[Opening LISTED ENTRIES section]
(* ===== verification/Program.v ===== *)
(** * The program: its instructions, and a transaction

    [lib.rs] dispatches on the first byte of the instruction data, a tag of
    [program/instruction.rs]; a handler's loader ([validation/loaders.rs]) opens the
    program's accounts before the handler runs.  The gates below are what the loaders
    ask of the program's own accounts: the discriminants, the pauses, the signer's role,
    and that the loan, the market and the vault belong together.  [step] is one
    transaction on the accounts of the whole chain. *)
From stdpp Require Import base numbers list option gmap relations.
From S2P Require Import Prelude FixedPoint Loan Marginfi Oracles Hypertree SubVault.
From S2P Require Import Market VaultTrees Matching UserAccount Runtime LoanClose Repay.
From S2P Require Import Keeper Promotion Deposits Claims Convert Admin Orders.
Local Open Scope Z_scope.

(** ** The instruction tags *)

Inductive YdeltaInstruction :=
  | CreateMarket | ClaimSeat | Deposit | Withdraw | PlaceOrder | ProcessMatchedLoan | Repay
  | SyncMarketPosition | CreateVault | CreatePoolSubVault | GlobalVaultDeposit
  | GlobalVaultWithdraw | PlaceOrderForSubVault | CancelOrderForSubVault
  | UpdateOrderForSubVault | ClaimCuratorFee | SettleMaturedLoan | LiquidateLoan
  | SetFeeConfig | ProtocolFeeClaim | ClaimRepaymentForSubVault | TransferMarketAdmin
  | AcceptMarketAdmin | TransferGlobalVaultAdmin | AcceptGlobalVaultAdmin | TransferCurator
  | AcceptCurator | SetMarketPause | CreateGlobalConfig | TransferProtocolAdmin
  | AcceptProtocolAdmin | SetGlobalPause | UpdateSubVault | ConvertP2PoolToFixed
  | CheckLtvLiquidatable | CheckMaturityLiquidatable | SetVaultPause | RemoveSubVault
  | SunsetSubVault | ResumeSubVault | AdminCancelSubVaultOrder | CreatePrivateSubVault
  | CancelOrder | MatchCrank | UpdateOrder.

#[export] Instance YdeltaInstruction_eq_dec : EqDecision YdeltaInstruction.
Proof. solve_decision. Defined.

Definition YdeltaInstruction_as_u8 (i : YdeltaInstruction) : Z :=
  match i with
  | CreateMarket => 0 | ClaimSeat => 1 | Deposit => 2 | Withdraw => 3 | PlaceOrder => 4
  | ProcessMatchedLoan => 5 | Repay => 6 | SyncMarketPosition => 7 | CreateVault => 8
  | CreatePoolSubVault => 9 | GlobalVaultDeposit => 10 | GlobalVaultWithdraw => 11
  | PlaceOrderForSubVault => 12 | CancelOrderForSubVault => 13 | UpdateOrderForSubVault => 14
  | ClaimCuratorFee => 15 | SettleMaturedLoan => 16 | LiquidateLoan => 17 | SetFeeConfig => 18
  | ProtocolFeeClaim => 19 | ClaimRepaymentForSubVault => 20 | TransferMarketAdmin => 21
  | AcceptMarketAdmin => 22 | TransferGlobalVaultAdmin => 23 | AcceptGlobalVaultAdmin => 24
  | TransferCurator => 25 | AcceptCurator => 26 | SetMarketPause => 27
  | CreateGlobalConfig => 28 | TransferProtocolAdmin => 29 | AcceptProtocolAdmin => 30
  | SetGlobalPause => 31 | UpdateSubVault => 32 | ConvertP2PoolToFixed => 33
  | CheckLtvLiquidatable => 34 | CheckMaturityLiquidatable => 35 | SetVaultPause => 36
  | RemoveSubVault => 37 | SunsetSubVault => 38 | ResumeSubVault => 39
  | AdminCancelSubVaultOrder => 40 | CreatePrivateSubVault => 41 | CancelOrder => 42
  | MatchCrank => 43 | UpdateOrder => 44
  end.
[Closing LISTED ENTRIES section]
[PROBLEM STATEMENT] From the entries above, print the lines beginning at the one with "(** * The program: its" and stopping after the one with "transaction on the", exactly as written and with nothing else.

[SOLVED EXERCISE]
(** * The program: its instructions, and a transaction

    [lib.rs] dispatches on the first byte of the instruction data, a tag of
    [program/instruction.rs]; a handler's loader ([validation/loaders.rs]) opens the
    program's accounts before the handler runs.  The gates below are what the loaders
    ask of the program's own accounts: the discriminants, the pauses, the signer's role,
    and that the loan, the market and the vault belong together.  [step] is one
    transaction on the accounts of the whole chain. *)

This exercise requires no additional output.